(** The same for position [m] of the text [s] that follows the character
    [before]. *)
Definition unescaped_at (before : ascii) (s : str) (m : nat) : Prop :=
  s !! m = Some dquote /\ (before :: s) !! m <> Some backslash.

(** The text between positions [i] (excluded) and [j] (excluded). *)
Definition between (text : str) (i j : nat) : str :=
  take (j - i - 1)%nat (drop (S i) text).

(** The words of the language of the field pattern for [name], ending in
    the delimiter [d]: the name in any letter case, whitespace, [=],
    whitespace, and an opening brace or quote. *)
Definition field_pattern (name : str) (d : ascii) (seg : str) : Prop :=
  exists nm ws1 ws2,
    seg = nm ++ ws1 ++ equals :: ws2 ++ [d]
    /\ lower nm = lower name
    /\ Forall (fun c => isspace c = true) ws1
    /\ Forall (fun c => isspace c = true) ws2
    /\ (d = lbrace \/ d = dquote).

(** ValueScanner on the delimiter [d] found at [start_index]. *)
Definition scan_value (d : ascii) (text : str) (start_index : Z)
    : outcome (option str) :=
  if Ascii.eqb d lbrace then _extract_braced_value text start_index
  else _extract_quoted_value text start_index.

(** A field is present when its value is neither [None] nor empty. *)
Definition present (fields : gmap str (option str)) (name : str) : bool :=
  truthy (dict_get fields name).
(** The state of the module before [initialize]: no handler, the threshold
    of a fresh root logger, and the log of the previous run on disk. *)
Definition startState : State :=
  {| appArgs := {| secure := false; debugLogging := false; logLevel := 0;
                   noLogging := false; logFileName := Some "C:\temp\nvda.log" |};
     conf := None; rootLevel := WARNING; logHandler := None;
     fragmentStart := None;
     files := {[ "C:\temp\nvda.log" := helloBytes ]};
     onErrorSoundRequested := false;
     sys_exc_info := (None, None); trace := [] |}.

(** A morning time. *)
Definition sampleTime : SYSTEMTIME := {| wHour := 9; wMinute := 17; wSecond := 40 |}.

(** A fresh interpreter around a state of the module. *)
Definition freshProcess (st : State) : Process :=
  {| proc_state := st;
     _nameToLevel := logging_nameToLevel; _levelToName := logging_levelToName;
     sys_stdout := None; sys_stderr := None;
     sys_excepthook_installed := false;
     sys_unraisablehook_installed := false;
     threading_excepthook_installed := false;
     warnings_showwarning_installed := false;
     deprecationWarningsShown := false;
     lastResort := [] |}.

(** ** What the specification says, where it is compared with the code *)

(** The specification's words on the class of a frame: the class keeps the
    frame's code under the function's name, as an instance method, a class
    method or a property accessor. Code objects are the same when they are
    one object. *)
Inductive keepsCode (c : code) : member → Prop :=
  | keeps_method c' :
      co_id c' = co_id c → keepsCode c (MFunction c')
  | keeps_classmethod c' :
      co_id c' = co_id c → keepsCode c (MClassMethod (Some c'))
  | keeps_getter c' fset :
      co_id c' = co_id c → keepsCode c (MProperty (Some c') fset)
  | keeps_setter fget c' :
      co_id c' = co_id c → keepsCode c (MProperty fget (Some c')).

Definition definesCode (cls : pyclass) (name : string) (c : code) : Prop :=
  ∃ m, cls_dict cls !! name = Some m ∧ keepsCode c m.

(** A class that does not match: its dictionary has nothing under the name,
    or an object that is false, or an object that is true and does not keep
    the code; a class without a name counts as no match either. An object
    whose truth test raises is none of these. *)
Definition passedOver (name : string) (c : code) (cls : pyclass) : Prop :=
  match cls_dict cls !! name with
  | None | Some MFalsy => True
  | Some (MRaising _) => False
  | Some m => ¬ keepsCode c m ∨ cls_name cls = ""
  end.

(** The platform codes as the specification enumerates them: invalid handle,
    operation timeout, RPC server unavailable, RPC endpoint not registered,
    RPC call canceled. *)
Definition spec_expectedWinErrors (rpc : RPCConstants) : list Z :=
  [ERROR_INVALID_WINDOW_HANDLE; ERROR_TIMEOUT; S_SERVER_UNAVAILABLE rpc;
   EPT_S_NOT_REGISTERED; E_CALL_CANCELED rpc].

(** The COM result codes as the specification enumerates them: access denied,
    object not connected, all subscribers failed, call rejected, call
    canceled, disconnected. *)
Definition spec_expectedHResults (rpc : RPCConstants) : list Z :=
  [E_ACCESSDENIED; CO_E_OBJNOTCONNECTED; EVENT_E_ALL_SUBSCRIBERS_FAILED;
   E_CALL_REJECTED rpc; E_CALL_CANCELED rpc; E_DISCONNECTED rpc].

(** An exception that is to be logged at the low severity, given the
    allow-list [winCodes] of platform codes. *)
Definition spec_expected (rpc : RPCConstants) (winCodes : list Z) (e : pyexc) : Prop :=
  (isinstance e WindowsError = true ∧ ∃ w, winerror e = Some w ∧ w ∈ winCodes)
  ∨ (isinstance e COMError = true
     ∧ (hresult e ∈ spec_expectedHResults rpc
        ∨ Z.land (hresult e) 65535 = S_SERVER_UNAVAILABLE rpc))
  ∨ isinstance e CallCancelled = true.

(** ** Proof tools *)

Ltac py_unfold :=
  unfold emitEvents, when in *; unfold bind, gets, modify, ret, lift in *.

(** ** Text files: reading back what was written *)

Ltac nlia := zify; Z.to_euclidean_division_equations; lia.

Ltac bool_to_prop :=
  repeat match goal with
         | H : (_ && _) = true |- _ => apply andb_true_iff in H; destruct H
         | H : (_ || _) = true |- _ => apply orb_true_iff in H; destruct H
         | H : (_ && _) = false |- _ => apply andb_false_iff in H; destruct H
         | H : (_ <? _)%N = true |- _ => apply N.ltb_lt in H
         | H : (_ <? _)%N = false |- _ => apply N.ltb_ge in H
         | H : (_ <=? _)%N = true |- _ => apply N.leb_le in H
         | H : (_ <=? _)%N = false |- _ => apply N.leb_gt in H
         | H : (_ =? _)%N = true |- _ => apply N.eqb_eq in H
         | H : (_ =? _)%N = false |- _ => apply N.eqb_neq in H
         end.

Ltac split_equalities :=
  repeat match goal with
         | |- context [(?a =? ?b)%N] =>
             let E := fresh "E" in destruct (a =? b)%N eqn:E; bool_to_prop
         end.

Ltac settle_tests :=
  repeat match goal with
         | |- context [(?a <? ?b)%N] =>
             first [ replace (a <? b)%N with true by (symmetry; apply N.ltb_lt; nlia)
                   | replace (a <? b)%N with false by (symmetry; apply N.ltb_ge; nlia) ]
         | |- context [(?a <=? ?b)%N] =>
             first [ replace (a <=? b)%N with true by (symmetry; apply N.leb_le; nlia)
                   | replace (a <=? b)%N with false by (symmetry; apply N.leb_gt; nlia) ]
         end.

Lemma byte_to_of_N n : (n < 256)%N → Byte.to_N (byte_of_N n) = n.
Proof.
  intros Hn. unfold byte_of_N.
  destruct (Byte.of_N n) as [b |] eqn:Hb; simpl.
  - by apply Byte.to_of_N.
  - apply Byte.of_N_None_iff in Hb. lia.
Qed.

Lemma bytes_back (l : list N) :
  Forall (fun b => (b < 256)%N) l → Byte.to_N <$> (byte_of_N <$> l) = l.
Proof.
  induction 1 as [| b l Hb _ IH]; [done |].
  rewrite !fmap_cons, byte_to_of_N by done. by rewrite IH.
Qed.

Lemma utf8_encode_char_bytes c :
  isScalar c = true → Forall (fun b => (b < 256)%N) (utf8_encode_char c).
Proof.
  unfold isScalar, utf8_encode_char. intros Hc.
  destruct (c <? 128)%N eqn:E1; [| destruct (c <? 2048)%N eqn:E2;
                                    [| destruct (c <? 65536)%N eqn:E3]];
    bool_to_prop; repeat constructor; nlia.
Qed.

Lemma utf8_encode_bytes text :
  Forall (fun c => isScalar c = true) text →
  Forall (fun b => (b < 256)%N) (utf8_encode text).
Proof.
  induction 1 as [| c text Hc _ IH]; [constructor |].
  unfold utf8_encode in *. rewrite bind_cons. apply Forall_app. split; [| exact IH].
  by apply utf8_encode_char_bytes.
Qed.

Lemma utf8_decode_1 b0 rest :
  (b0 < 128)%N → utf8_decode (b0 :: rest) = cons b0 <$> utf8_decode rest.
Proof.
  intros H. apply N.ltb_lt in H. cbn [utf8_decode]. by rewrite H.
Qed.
□ □ □ □ □
● **WORK REQUIRED**
Scan the records above for lines with the word "intros". Then report how many there are, as a bare number.

● **TASK OUTPUT**
3